*** Extracted entries ***

(* ===== verification/Prelude.v ===== *)
(** * Verification of varaha-cache

    varaha-cache is an HTTP cache in the style of Varnish, written in Rust as
    fifteen crates under [src/crates].  A request goes through a state machine
    (rv-cache/request.rs) driven by the server; a lookup asks the cache engine
    (rv-cache/engine.rs), which ties together a hash slinger (rv-hash), a storage
    backend (rv-storage), the bans, the expiry queue, the LRU tracker and the
    shared-memory log (rv-log); a miss is fetched from a backend, coalesced with
    other requests for the same object, streamed to the waiting clients, and its
    lifetime is computed from its headers (rv-http).  This library models these
    crates as Rocq functions and proves what makes them correct.

    ** Conventions

    - Integers are [Z] with the wrap-around of their width written out
      ([u64_wrap], [u32_wrap]; release builds wrap); [usize] has 64 bits.
    - [f64] is the binary64 format of [SpecFloat], NaN and infinities included.
    - Strings and byte slices are [list byte]; [str "..."] writes a literal.
    - [Result] is [result A E] with the [?] operator as [x ←? m ; k]; a panic or
      undefined behaviour of the Rust code makes an operation return [None].
    - An [Arc] of a struct with interior mutability is a handle (an address and
      the immutable fields) into a store of the mutable parts, shared by all the
      holders.  [DashMap] and [HashMap] are [gmap], [Vec] is [list].
    - The clock is an argument [now] of the operations that read it.
    - What is not in the repository is a class or an argument: the regex crate
      ([Ban.RegexLib]), tokio's broadcast channels with the laws of their
      documentation ([Coalesce.Broadcast]), Unicode [to_lowercase] with its
      documented behaviour on ASCII ([Fetch.LowercaseAscii]), the binary search
      of slices ([Shard.BinarySearch]), the iteration order of maps
      ([ConnPool.DashIter]), the http crate ([H2.HttpCrate]), serde
      ([Fleet.SerdeState], [Loading.SerdeFormats]), rustls ([Loading.Rustls]), hash
      functions, compression, [size_of], the printing of floats.  Each class has an
      instance, so nothing proved from its laws is vacuous.

    ** Files

    Foundations
    - [Prelude]: scopes, tactics, hint databases, machine integers, [result].
    - [RustStr]: the string operations of the standard library, decimal and
      little-endian encodings with their round trips, UTF-8 validity.
    - [F64], [F64Exact]: binary64 arithmetic, comparison as a total preorder off
      NaN, parsing; the integers on which conversion, multiplication and
      truncation are exact.
    - [Enums], [Types], [HttpTypes]: rv-types (enumerations, digest, time, flags,
      methods, status codes, known headers).
    - [Config]: rv-config parse.rs and config.rs.  Sizes and durations mean the
      number times the unit; the sections with their defaults.

    HTTP
    - [Header]: rv-http header.rs and message.rs.  The case-insensitive header
      list laws; hop-by-hop filtering.
    - [Range]: range.rs.  Resolution is exact on u64; printing round trip.
    - [Vary]: vary.rs.  The blob decides agreement on the varying headers.
    - [Rfc2616]: rfc2616.rs.  Cache-Control against a reference reading, lifetime
      priority, conditional requests, exact and overflow-free date arithmetic,
      round trip of the three date formats.

    The cache
    - [HashSlinger]: objhead.rs and traits.rs: the trait as a class whose laws
      relate an implementation to an abstract table; [ListHash] (simple.rs,
      classic.rs) and [Critbit] (critbit.rs, with its tree invariant) discharge
      them; [Slinger] states what clients get: refinement on every trace, exact
      reference counts, and the race of the two-step deref.
    - [Lru]: rv-cache lru.rs.  The intrusive lists over an explicit heap run
      without undefined behaviour and refine one global recency list.  [LruList]:
      rv-storage lru.rs, the same promise for links by index in a vector.
    - [RingLog]: rv-log.  Reads against the history of all writes.
    - [ObjCore]: objcore.rs and lookup.rs.  Evaluation of an object.
    - [Expire]: expire.rs.  A cycle takes exactly the entries whose deadline is past.
    - [Stevedore]: storage traits.rs and malloc.rs.  Space accounting.
    - [Mmap]: a memory-mapped region as an array of bytes; [FileStore] (file.rs)
      and [Persistent] (persistent.rs) over it: bodies stay apart and intact, no
      access leaves the mapping; [PersistentRestart]: what closing and opening
      the file recovers, and what it loses.
    - [Ban]: ban.rs and error.rs.  Parsing, matching, the lurker.
    - [Streaming]: streaming.rs.  Readers get the stream intact; the lost wake-up.
    - [Coalesce]: coalesce.rs.  One fetch per flight; every waiter is resolved, in
      every interleaving of the atomic steps.
    - [Request]: request.rs.  Termination of the state machine.
    - [Fetch]: fetch.rs.  Cacheability, application of the lifetime.
    - [Engine]: engine.rs and stats.rs over the interfaces above.  Invariant and
      capacity on every sequence of operations, lookup against a reference
      search, insert-lookup round trip, expiry by the objects' deadlines, bans.

    Backends and filters
    - [Backend]: rv-backend health.rs, simple.rs, director.rs.  A probe's health is
      decided by its last results; round robin, random, hash and fallback.
    - [Shard]: shard_director.rs.  The ring walk finds the nearest healthy virtual
      node, and adding a backend moves keys only to it.
    - [BackendTasks]: dns_director.rs and probe_scheduler.rs.  Resolved addresses are
      used in turn; a backend's health follows from what the first read of each of
      its answers brings, cut off and malformed ones included.
    - [ConnPool]: connection.rs as a bounded multiset of idle streams.
    - [Http1]: rv-transport http1_server.rs and http1_client.rs over the bytes of a
      connection: what one side writes the other reads, chunked bodies, limits, and the
      answers whose lengths no buffer can hold, on which the client panics;
      [ProxyProto]: proxy_proto.rs, both versions, with the textual forms of addresses;
      [Connection]: server.rs and bufpool.rs: a connection's requests are answered in
      order, it ends, and what it writes for a response the client reads back.
    - [Esi]: rv-filter esi.rs.  Pages mean what their authors wrote.
    - [Filter]: rv-filter chain.rs and gzip.rs: the two chains over classes.

    VCL
    - [VclSyntax], [Lexer], [Parser]: rv-vcl token.rs, ast.rs, lexer.rs, parser.rs.
      Loading any source ends in a program or an error; [VclPrint] prints
      expressions and proves that parsing inverts printing.
    - [Values]: rv-types vcl_value.rs; [VclInterp]: interpreter.rs: termination of
      programs without recursion, header assignment, the role of the resolver.
    - [Vmod]: rv-vmod: the registry that resolves functions and the built-in
      modules; [Cookie]: its cookie jar.
    - [VclTables]: rv-types vcl.rs: one naming of actions, and its unused checks.
    - [VclManager]: rv-admin vcl_manager.rs: the program in use, its two locks.

    Server and administration
    - [Delivery]: the date and range routines of rv-server runtime.rs against those
      of rv-http; [Runtime]: its request pipeline over [Request], [Fetch] and
      [Engine]: the backend sends bytes, which the client of [Http1] reads, and a
      panic of the client ends the request; [VclServer]: the pipeline with VCL ends
      every request; [RequestLog]: the records it writes into the engine's ring
      buffer, against the story of a request told without the buffer: each call and
      each lookup is there with its outcome, and a request is reported as a hit
      exactly when one hit.
    - [H2]: rv-transport h2_server.rs: a stream's request, body and response frames.
    - [Server]: the accept loops of rv-transport server.rs, the handler, the expiry
      task and shutdown of runtime.rs.  Connections and HTTP/2 streams are tasks whose
      steps interleave in any order on one cache: the server stays safe, a panic stays
      in its task and has one of two causes, and every connection and stream is
      answered with the outcomes of its own requests.
    - [AdminProtocol], [AdminCommands], [AdminParams], [AdminHandler]: rv-admin
      protocol.rs, auth.rs, commands.rs, handler.rs, server.rs.  Framing and
      commands round-trip, parameters behave like record fields, sessions never
      panic and keep the published program in step with the manager, the VCL file of
      the start aside, and without the secret nothing is executed.
    - [Fleet]: rv-server fleet.rs: the client of the control plane keeps its identity
      across crashes, as long as its state file can be read, and reports the versions
      it retrieved, in order.
    - [Telemetry]: telemetry.rs: what the exported metrics say of the engine.
    - [Tools]: rv-tools stat.rs against that server: the tool shows its counters;
      [ToolMains]: the main programs of the three tools.
    - [Startup]: cli.rs, vcl_loader.rs and the construction of the server in
      runtime.rs: settings are read back from the command line.
    - [Loading]: rv-config loader.rs and watcher.rs, rv-transport tls.rs: the format of
      a configuration file by its extension, reloading, TLS files.

    ** Fuel

    Loops that are not structural take fuel, and a lemma shows the amount given
    is enough: one round per byte for splitting, trimming, the Vary loop
    ([Vary.vary_matches_total]) and the ESI scanner ([Esi.parse_esi_total]), one
    per heap entry for [Expire.expire_shard], one per tracked digest plus two for
    [Engine.enforce_loop], 19 for decimal digits of a u64, one per token for the
    parser ([Parser.load_vcl_total]), one per byte of the connection for reading a
    message and for serving requests ([Connection.conn_loop_ends]).  A VCL
    subroutine runs on a stack of a given depth; running out of it is the overflow
    of the server's stack, and the call graph's height is shown to be enough.  The
    server's loop over request states ends within the rounds its restart limit
    allows ([VclServer]); in [Server] a task is a step at a time and needs no fuel, and
    thirty-one steps for each byte received and thirty-one more are enough to end it.

    ** Not modelled

    Atomic orderings weaker than sequential consistency; the interleaving of the
    engine's own operations (the trackers, the coalescing and streaming protocols,
    the slingers' deref, the connection pool's get and the persistent store's
    allocation are modelled at the level of their atomic steps).  In [Server] a step is
    a state of a request's pipeline; writing to a connection works, and the bytes a
    peer will send are known when it connects.  A backend's answer is all the bytes it
    sends, or one error of the exchange.  Administration sessions run one after the
    other ([AdminHandler.racing_uses] is what two at once can do).  The machine's stack
    that parsing nested VCL expressions uses, power failures between a file's write
    and its rename, the spans of the pipeline, binding sockets, compression itself,
    the export of telemetry, and the wording of the tools' error messages stay out. *)

From Stdlib Require Export ZArith Lia Strings.Byte.
From Stdlib Require Import Sorted.
From stdpp Require Export base tactics numbers list gmap vector strings.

*** End of Extracted entries ***

Print again the lines of the entries above that fall between the line holding "Loading any source" and the line holding "buffer, against the", inclusive, exactly as they stand.

Response:
      Loading any source ends in a program or an error; [VclPrint] prints
      expressions and proves that parsing inverts printing.
    - [Values]: rv-types vcl_value.rs; [VclInterp]: interpreter.rs: termination of
      programs without recursion, header assignment, the role of the resolver.
    - [Vmod]: rv-vmod: the registry that resolves functions and the built-in
      modules; [Cookie]: its cookie jar.
    - [VclTables]: rv-types vcl.rs: one naming of actions, and its unused checks.
    - [VclManager]: rv-admin vcl_manager.rs: the program in use, its two locks.

    Server and administration
    - [Delivery]: the date and range routines of rv-server runtime.rs against those
      of rv-http; [Runtime]: its request pipeline over [Request], [Fetch] and
      [Engine]: the backend sends bytes, which the client of [Http1] reads, and a
      panic of the client ends the request; [VclServer]: the pipeline with VCL ends
      every request; [RequestLog]: the records it writes into the engine's ring
      buffer, against the story of a request told without the buffer: each call and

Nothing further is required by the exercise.